----- SUPPLIED DATA -----
Lemma euclid_from_start :
  0 < a → a < m → r (euclid_loop (euclid_fuel a m) (mkEuclid a m (true, 1) (true, 0))) = 0.
Proof.
  intros Ha Hm. unfold euclid_fuel. pose proof (Z.log2_nonneg a). pose proof (Z.log2_nonneg m).
  replace (Z.to_nat (Z.log2 a + Z.log2 m + 3)) with (S (Z.to_nat (Z.log2 a + Z.log2 m + 2))) by lia.
  cbn [euclid_loop r]. destruct (Z.eqb_spec m 0); [lia|].
  apply euclid_loop_ends; cbn [euclid_step r old_r]; rewrite Z.div_small by lia; [lia|right].
  rewrite Z.mul_0_l, Z.sub_0_r. lia.
Qed.
End Euclid.

(** ** The theorems *)

(** The loop of the extended Euclidean algorithm ends through its own condition within a
    number of rounds logarithmic in its inputs, so a larger bound would not change the result,
    and it ends with the greatest common divisor. *)
Theorem euclid_terminates (a m : Z) (extra : nat) :
  0 < a → a < m →
  let start := mkEuclid a m (true, 1) (true, 0) in
  r (euclid_loop (euclid_fuel a m) start) = 0 ∧
  old_r (euclid_loop (euclid_fuel a m) start) = Z.gcd a m ∧
  euclid_loop (euclid_fuel a m + extra) start = euclid_loop (euclid_fuel a m) start.
Proof.
  intros Ha Hm start. pose proof (euclid_from_start a m Ha Hm) as H0. fold start in H0.
  split; [done|]. split; [|by apply euclid_loop_more].
  destruct (euclid_loop_ok a m (euclid_fuel a m) start) as [_ _ Hg _ Hpos _ _];
    [apply euclid_init; lia|]. rewrite H0, Z.gcd_0_r in Hg. lia.
Qed.

Lemma mod_inverse_cases (a m : Z) :
  2 <= m →
  if decide (Z.gcd a m = 1)
  then ∃ x, mod_inverse a m = Ok x ∧ 0 <= x < m ∧ a * x mod m = 1
  else mod_inverse a m = Err (NoModularInverse a m).
Proof.
  intros Hm. unfold mod_inverse.
  destruct (Z.eqb_spec m 0); [lia|]. destruct (Z.eqb_spec m 1); [lia|].
  pose proof (Z.mod_pos_bound a m ltac:(lia)) as Hb.
  assert (Z.gcd (a mod m) m = Z.gcd a m) as Hgm by (rewrite Z.gcd_mod, Z.gcd_comm by lia; done).
  destruct (Z.eqb_spec (a mod m) 0) as [H0|Hne].
  { rewrite H0, Z.gcd_0_l in Hgm. by rewrite decide_False by lia. }
  set (e := euclid_loop _ _).
  destruct (euclid_loop_ok (a mod m) m (euclid_fuel (a mod m) m)
    (mkEuclid (a mod m) m (true, 1) (true, 0))) as [Ho _ Hg _ Hpos _ Hso]; [apply euclid_init; lia|].
  rewrite (euclid_from_start (a mod m) m) in Hg by lia. fold e in Ho, Hg, Hpos, Hso.
  rewrite Z.gcd_0_r, Z.abs_eq, Hgm in Hg by done. rewrite Hg.
  case_decide as Hd; [|by rewrite (proj2 (Z.eqb_neq _ _))]. rewrite Hd. cbn [Z.eqb negb Pos.eqb].
  rewrite Hg, Hd in Ho.
  assert (a * signed_value (old_s e) mod m = 1) as Hinv.
  { rewrite <- (Z.mod_1_l m) by lia. apply cong_mod_eq; [lia|].
    rewrite Z.mul_comm, <- Ho. by rewrite cong_mod. }
  destruct (old_s e) as [[] v]; unfold signed_value in Hinv; cbn [fst snd] in *.
  - exists (v mod m). split; [done|]. split; [apply Z.mod_pos_bound; lia|]. by rewrite Zmult_mod_idemp_r.
  - pose proof (Z.mod_pos_bound v m ltac:(lia)) as Hv.
    assert (a * (m - v mod m) mod m = 1) as Hx.
    { replace (a * (m - v mod m)) with (a * - v + (a + a * (v / m)) * m) by (rewrite Z.mod_eq by lia; ring).
      by rewrite Z_mod_plus_full. }
    destruct (Z.eqb_spec (v mod m) 0) as [Hz|Hz].
    + rewrite Hz, Z.sub_0_r, Z_mod_mult in Hx. discriminate Hx.
    + exists (m - v mod m). split; [done|]. split; [lia|done].
Qed.

(** A modular inverse is computed exactly when it exists.  For a modulus of at least two the
    function returns the inverse, reduced, if the argument is coprime to the modulus, and the
    error that names both numbers otherwise; the moduli zero and one are refused. *)
Theorem mod_inverse_correct (a m : Z) :
  0 <= a → 0 <= m →
  match mod_inverse a m with
  | Ok x => 2 <= m ∧ Z.gcd a m = 1 ∧ 0 <= x < m ∧ a * x mod m = 1
  | Err e => (m < 2 ∧ e = InvalidModulus m) ∨ (2 <= m ∧ Z.gcd a m ≠ 1 ∧ e = NoModularInverse a m)
  end.
Proof.
  intros Ha Hm. destruct (Z.le_gt_cases 2 m) as [H2|H2].
  - pose proof (mod_inverse_cases a m H2) as Hc. case_decide.
    + destruct Hc as (x & -> & ? & ?). done.
    + rewrite Hc. right. done.
  - assert (m = 0 ∨ m = 1) as [-> | ->] by lia; left; done.
Qed.

Lemma euclid_terminates_witness :
  old_r (euclid_loop (euclid_fuel 12 30) (mkEuclid 12 30 (true, 1) (true, 0))) = 6.
Proof. exact (proj1 (proj2 (euclid_terminates 12 30 5 ltac:(lia) ltac:(lia)))). Defined.

Lemma mod_inverse_correct_witness :
  match mod_inverse 3 11 with Ok x => 3 * x mod 11 = 1 | Err _ => False end.
Proof.
  pose proof (mod_inverse_correct 3 11 ltac:(lia) ltac:(lia)) as Hc.
  destruct (mod_inverse 3 11) as [x|e] eqn:E; [apply Hc|vm_compute in E; discriminate E].
Defined.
-----
# YOUR ASSIGNMENT:
Find the word "ltac" in the entries above. Copy every line that has it.

# YOUR SOLUTION:
  pose proof (Z.mod_pos_bound a m ltac:(lia)) as Hb.
  - pose proof (Z.mod_pos_bound v m ltac:(lia)) as Hv.
Proof. exact (proj1 (proj2 (euclid_terminates 12 30 5 ltac:(lia) ltac:(lia)))). Defined.
  pose proof (mod_inverse_correct 3 11 ltac:(lia) ltac:(lia)) as Hc.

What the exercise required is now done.